[Saved data entries]
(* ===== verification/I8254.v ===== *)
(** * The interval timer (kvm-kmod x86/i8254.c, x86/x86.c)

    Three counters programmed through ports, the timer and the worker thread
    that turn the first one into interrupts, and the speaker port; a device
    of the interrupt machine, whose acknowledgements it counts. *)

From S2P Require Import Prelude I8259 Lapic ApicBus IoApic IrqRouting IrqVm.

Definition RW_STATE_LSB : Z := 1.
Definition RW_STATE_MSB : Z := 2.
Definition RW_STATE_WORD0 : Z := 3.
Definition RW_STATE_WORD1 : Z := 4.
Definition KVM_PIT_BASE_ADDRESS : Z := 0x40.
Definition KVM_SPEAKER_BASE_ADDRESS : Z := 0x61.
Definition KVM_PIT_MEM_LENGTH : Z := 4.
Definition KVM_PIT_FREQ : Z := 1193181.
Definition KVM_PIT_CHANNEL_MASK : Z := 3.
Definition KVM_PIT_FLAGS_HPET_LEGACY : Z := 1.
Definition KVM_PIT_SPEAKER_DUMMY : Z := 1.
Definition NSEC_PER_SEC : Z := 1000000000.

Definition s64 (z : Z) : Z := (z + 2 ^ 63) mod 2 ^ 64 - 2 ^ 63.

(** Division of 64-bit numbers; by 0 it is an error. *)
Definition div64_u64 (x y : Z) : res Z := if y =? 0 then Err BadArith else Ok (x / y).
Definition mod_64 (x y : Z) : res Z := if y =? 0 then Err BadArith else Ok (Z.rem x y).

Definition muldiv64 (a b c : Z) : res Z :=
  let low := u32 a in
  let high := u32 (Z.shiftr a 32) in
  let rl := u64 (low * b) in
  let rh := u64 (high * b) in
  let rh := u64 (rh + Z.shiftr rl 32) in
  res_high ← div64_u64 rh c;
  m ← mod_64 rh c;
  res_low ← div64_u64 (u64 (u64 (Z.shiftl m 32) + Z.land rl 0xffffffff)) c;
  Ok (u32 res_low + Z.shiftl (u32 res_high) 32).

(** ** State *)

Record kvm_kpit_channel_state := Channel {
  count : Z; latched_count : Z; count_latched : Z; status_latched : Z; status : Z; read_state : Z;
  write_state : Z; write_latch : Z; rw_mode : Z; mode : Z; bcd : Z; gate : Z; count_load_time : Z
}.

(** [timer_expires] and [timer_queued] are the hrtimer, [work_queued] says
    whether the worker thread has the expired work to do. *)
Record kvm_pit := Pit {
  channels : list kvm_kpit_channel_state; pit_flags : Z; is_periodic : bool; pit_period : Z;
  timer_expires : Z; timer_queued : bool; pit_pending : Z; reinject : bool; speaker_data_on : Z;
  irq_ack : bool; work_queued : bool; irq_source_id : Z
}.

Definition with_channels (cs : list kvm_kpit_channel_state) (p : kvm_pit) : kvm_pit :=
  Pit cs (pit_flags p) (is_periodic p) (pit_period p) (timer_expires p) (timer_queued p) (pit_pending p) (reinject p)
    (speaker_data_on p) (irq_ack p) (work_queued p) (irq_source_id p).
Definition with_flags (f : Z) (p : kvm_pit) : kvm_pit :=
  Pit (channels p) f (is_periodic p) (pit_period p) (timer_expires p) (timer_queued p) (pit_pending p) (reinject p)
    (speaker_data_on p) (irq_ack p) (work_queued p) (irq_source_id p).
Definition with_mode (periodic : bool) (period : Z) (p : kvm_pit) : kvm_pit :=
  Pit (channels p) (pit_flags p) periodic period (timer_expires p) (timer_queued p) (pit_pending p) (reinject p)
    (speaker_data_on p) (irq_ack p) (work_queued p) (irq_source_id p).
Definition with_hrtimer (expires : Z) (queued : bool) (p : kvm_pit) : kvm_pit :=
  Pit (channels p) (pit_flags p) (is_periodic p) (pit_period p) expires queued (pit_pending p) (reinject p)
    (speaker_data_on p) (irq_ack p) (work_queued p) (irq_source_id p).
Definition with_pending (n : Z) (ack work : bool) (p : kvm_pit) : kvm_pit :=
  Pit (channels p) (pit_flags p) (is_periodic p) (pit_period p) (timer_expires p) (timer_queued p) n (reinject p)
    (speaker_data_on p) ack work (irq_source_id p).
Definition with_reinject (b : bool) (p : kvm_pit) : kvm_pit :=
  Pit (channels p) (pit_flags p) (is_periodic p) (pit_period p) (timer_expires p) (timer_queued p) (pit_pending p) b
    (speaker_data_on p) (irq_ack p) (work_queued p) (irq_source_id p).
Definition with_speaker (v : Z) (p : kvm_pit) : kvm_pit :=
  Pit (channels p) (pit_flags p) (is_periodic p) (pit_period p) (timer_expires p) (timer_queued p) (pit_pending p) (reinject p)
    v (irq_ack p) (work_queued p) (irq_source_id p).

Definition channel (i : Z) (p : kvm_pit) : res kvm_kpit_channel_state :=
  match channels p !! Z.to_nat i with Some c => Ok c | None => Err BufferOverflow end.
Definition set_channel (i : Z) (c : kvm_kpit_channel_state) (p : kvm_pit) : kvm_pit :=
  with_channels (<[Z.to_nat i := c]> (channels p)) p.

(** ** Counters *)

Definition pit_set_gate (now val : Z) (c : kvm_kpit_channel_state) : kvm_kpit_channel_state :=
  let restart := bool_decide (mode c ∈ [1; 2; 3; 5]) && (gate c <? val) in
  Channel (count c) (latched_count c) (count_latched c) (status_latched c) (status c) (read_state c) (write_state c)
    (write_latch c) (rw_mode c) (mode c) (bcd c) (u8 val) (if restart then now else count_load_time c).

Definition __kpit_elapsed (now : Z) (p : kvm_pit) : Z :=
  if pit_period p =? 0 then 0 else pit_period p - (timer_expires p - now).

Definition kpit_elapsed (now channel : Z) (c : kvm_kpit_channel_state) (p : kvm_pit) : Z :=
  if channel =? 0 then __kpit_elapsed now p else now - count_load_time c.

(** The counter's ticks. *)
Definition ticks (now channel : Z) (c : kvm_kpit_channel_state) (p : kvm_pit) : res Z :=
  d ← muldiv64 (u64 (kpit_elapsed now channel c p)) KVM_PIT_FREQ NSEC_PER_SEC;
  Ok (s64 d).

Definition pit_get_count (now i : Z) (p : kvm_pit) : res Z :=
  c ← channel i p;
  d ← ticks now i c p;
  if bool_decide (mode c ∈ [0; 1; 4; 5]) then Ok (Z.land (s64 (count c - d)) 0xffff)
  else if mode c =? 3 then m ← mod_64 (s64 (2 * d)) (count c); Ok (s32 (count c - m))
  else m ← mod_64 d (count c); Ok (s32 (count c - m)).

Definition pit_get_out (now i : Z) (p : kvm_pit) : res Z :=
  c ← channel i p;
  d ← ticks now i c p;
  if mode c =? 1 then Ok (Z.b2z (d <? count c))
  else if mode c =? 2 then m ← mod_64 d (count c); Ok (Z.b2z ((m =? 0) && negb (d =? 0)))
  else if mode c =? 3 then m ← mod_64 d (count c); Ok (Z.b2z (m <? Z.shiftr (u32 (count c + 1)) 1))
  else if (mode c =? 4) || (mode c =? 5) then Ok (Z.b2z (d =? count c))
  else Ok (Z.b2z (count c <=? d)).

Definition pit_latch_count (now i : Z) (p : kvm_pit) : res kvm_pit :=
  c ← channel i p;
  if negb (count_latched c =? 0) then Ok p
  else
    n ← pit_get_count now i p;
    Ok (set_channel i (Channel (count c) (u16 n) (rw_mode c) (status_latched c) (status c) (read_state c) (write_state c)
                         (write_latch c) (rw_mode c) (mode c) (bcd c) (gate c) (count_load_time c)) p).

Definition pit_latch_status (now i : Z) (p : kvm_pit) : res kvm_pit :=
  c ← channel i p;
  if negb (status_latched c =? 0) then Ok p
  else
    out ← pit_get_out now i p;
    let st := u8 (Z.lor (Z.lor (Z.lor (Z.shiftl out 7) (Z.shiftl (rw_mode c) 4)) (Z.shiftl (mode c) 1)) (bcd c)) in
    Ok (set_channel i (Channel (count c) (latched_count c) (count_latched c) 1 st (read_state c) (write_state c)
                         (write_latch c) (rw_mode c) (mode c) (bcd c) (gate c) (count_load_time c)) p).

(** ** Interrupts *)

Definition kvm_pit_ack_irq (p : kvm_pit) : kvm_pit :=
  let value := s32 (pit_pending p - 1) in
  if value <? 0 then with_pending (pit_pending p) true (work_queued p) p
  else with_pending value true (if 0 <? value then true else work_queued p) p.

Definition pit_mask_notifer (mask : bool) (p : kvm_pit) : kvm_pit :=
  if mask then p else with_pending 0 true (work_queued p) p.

---

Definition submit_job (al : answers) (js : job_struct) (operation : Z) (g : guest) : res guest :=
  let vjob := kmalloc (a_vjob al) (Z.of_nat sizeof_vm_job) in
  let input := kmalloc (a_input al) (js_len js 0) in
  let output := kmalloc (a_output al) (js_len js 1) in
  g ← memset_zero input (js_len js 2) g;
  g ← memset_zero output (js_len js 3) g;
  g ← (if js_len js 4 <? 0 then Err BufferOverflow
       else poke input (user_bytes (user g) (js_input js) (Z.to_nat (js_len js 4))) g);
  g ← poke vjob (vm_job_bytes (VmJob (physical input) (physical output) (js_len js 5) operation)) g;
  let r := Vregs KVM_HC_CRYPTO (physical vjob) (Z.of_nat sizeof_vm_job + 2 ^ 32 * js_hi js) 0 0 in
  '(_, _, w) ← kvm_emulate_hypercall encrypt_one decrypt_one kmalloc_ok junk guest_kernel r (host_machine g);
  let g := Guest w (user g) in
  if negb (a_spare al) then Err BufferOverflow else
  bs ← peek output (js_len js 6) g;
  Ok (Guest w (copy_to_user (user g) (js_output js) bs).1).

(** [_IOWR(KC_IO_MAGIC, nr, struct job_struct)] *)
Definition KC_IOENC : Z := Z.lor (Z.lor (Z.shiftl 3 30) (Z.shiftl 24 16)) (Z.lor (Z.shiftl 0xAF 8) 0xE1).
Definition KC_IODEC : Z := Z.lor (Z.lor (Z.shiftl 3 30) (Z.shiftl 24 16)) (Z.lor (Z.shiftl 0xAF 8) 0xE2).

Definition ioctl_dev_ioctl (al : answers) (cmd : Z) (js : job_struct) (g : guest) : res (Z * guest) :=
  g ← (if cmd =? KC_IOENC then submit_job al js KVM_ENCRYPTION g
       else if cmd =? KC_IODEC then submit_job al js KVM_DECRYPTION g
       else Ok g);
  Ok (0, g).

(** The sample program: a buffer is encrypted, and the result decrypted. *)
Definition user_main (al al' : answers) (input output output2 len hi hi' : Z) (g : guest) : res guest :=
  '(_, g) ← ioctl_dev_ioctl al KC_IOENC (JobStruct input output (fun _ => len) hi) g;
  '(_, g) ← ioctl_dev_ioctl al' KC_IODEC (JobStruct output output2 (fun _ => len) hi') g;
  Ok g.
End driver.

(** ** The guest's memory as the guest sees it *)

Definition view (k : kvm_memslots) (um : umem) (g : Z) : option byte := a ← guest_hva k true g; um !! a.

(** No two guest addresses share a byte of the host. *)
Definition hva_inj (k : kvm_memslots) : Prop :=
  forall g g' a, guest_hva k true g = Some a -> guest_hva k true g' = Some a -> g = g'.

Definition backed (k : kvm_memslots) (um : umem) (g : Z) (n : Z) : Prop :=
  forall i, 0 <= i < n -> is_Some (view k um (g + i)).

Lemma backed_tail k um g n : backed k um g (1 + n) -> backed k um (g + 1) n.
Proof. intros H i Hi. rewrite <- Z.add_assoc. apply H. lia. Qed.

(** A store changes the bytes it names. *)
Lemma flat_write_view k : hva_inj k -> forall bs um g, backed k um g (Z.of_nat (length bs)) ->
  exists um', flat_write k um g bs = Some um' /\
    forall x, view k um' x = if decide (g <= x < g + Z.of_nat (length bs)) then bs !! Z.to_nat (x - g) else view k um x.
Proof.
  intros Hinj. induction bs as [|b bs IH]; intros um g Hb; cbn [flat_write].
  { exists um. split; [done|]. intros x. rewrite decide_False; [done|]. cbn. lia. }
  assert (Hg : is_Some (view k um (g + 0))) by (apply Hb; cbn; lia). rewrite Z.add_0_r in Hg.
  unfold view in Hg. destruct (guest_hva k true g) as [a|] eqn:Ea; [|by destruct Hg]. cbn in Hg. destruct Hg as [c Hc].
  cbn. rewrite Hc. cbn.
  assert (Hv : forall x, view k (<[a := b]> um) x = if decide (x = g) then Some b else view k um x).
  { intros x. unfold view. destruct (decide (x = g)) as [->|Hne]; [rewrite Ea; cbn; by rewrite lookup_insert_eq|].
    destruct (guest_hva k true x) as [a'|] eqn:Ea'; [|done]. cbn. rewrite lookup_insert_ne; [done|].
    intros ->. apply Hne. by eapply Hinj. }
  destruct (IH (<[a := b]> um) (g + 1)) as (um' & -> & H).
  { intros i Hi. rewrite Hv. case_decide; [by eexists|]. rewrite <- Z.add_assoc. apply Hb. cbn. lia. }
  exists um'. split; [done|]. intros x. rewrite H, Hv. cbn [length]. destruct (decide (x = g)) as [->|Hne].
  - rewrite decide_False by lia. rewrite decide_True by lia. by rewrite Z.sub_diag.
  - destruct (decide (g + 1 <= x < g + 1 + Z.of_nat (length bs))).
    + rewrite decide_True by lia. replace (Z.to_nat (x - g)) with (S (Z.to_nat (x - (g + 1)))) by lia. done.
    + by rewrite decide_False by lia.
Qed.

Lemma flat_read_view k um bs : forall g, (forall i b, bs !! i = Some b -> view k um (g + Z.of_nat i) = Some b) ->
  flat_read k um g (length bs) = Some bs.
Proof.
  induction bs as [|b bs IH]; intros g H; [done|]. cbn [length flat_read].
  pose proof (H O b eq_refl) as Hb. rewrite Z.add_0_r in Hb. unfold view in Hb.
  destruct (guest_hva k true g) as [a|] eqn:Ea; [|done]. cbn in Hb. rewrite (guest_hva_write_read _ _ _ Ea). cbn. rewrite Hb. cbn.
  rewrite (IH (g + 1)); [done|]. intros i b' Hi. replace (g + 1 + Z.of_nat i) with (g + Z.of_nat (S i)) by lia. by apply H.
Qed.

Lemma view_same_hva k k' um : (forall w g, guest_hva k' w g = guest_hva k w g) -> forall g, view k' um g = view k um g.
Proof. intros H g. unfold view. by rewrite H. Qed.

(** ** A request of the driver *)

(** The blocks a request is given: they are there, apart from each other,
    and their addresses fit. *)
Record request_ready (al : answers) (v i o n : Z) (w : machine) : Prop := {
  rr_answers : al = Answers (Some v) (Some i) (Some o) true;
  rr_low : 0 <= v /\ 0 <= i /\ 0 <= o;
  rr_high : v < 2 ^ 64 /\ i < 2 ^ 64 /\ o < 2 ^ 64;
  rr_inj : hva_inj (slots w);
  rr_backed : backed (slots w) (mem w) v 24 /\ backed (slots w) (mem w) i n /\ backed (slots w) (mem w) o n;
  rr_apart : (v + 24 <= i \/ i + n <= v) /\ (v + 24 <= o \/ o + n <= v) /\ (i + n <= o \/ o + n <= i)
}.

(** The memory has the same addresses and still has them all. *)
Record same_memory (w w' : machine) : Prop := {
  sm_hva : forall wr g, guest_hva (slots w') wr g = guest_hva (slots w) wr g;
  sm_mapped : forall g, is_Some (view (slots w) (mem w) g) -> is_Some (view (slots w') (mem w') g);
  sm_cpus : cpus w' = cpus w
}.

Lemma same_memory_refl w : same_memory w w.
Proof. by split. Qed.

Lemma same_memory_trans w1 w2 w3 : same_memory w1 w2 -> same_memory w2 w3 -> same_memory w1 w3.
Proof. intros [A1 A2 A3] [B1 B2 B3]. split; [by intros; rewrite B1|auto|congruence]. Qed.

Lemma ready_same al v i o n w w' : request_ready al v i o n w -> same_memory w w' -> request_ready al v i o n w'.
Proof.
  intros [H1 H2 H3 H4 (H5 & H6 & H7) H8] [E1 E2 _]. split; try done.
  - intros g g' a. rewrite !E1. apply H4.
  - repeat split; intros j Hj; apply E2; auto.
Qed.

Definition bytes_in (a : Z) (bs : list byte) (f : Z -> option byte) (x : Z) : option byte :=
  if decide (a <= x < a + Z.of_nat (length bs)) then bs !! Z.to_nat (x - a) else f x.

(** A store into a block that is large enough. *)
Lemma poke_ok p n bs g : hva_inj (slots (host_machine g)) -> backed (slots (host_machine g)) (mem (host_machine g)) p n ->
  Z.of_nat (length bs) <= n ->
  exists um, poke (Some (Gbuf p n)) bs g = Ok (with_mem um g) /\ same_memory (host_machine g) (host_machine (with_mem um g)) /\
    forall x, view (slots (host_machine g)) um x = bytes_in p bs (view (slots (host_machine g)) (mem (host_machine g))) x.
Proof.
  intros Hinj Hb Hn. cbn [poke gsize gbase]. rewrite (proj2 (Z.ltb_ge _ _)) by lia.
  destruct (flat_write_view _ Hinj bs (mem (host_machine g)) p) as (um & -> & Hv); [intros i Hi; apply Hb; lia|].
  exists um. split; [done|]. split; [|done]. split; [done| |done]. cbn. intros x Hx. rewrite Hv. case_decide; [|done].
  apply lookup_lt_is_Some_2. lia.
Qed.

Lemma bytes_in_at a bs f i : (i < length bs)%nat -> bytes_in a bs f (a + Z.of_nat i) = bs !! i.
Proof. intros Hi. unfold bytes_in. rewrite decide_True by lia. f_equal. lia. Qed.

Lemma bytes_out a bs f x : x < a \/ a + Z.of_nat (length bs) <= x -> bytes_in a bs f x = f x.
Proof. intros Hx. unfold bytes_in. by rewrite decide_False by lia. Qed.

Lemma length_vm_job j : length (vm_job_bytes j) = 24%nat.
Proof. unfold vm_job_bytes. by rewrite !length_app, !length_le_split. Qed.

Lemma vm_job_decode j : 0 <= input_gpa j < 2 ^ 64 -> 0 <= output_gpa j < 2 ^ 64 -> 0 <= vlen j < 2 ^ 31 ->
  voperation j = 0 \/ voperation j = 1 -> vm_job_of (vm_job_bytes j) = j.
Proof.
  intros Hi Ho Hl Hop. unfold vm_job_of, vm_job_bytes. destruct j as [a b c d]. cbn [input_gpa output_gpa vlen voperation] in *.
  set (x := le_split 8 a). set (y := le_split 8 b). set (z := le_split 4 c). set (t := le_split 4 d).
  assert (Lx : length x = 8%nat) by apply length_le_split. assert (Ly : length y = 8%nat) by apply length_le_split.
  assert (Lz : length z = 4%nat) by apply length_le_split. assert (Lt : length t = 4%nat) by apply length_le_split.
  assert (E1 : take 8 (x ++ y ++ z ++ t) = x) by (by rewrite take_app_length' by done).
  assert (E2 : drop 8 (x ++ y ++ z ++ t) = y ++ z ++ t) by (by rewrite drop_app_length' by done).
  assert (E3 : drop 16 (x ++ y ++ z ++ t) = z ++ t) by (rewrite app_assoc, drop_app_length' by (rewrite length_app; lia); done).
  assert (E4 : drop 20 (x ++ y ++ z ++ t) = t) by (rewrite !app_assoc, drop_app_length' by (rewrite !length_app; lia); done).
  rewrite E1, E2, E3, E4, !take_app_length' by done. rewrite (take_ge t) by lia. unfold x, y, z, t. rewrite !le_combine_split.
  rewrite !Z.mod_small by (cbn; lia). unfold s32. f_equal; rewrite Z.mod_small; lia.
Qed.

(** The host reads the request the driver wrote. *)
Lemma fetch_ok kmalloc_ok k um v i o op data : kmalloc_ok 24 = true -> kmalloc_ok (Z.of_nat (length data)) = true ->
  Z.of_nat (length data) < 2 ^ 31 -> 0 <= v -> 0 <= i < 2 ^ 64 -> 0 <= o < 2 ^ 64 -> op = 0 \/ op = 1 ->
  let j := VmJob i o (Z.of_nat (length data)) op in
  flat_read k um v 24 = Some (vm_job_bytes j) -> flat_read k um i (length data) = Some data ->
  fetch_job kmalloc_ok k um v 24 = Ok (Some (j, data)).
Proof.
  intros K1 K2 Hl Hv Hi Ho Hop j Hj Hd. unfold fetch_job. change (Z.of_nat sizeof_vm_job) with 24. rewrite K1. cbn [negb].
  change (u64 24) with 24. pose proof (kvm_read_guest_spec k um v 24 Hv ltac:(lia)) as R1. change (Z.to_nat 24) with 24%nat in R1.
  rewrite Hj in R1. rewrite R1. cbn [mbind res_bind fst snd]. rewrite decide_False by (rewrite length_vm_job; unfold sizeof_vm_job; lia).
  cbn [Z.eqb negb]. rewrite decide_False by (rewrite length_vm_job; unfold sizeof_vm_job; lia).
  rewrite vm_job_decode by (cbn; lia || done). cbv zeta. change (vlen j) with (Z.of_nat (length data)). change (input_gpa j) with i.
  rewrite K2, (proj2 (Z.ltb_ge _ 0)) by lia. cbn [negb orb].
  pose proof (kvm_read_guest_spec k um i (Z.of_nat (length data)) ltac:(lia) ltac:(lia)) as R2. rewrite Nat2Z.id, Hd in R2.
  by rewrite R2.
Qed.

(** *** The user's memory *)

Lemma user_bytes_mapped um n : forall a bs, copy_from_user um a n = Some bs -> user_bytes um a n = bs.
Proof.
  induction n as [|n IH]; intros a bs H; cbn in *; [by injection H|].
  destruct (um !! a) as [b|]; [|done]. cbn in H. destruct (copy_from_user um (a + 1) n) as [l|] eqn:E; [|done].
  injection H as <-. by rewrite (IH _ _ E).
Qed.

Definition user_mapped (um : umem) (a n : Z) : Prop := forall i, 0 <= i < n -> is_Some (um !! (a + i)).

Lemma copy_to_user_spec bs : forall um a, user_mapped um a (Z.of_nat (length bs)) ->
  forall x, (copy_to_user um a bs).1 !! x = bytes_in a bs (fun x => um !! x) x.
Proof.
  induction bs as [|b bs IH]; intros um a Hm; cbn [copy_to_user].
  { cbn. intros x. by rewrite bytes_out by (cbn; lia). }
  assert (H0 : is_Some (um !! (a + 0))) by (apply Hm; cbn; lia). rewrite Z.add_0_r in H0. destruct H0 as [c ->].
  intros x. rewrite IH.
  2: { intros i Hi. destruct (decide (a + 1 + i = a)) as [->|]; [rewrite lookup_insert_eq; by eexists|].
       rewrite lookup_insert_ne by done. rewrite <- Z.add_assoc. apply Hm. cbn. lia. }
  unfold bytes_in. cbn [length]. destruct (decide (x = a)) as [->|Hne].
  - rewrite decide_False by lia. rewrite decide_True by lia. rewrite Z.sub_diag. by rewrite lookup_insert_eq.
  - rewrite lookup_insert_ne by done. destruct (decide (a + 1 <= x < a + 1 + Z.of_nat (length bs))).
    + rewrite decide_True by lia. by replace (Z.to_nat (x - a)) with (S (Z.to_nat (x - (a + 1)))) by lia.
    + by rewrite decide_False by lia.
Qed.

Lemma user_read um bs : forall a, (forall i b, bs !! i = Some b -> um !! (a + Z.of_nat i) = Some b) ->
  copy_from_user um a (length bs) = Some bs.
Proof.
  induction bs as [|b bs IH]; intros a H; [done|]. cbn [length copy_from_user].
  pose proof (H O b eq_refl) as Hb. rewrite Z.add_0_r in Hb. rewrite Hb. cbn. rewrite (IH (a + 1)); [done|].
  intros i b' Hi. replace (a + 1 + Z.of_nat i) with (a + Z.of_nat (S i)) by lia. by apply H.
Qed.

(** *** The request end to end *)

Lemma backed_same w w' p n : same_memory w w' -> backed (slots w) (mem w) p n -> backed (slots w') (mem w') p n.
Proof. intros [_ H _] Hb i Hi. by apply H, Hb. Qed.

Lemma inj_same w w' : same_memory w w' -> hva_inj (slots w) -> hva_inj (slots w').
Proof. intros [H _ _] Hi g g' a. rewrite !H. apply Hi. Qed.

▸ ABOUT THIS EXERCISE
Only the lines above starting at the line that holds "(* ===== verification/I8254.v ===== *)" and ending at the line that holds "Definition KVM_PIT_FLAGS_HPET_LEGACY : Z" are to be repeated, exactly and in full.

▸ ANSWER BOX
(* ===== verification/I8254.v ===== *)
(** * The interval timer (kvm-kmod x86/i8254.c, x86/x86.c)

    Three counters programmed through ports, the timer and the worker thread
    that turn the first one into interrupts, and the speaker port; a device
    of the interrupt machine, whose acknowledgements it counts. *)

From S2P Require Import Prelude I8259 Lapic ApicBus IoApic IrqRouting IrqVm.

Definition RW_STATE_LSB : Z := 1.
Definition RW_STATE_MSB : Z := 2.
Definition RW_STATE_WORD0 : Z := 3.
Definition RW_STATE_WORD1 : Z := 4.
Definition KVM_PIT_BASE_ADDRESS : Z := 0x40.
Definition KVM_SPEAKER_BASE_ADDRESS : Z := 0x61.
Definition KVM_PIT_MEM_LENGTH : Z := 4.
Definition KVM_PIT_FREQ : Z := 1193181.
Definition KVM_PIT_CHANNEL_MASK : Z := 3.
Definition KVM_PIT_FLAGS_HPET_LEGACY : Z := 1.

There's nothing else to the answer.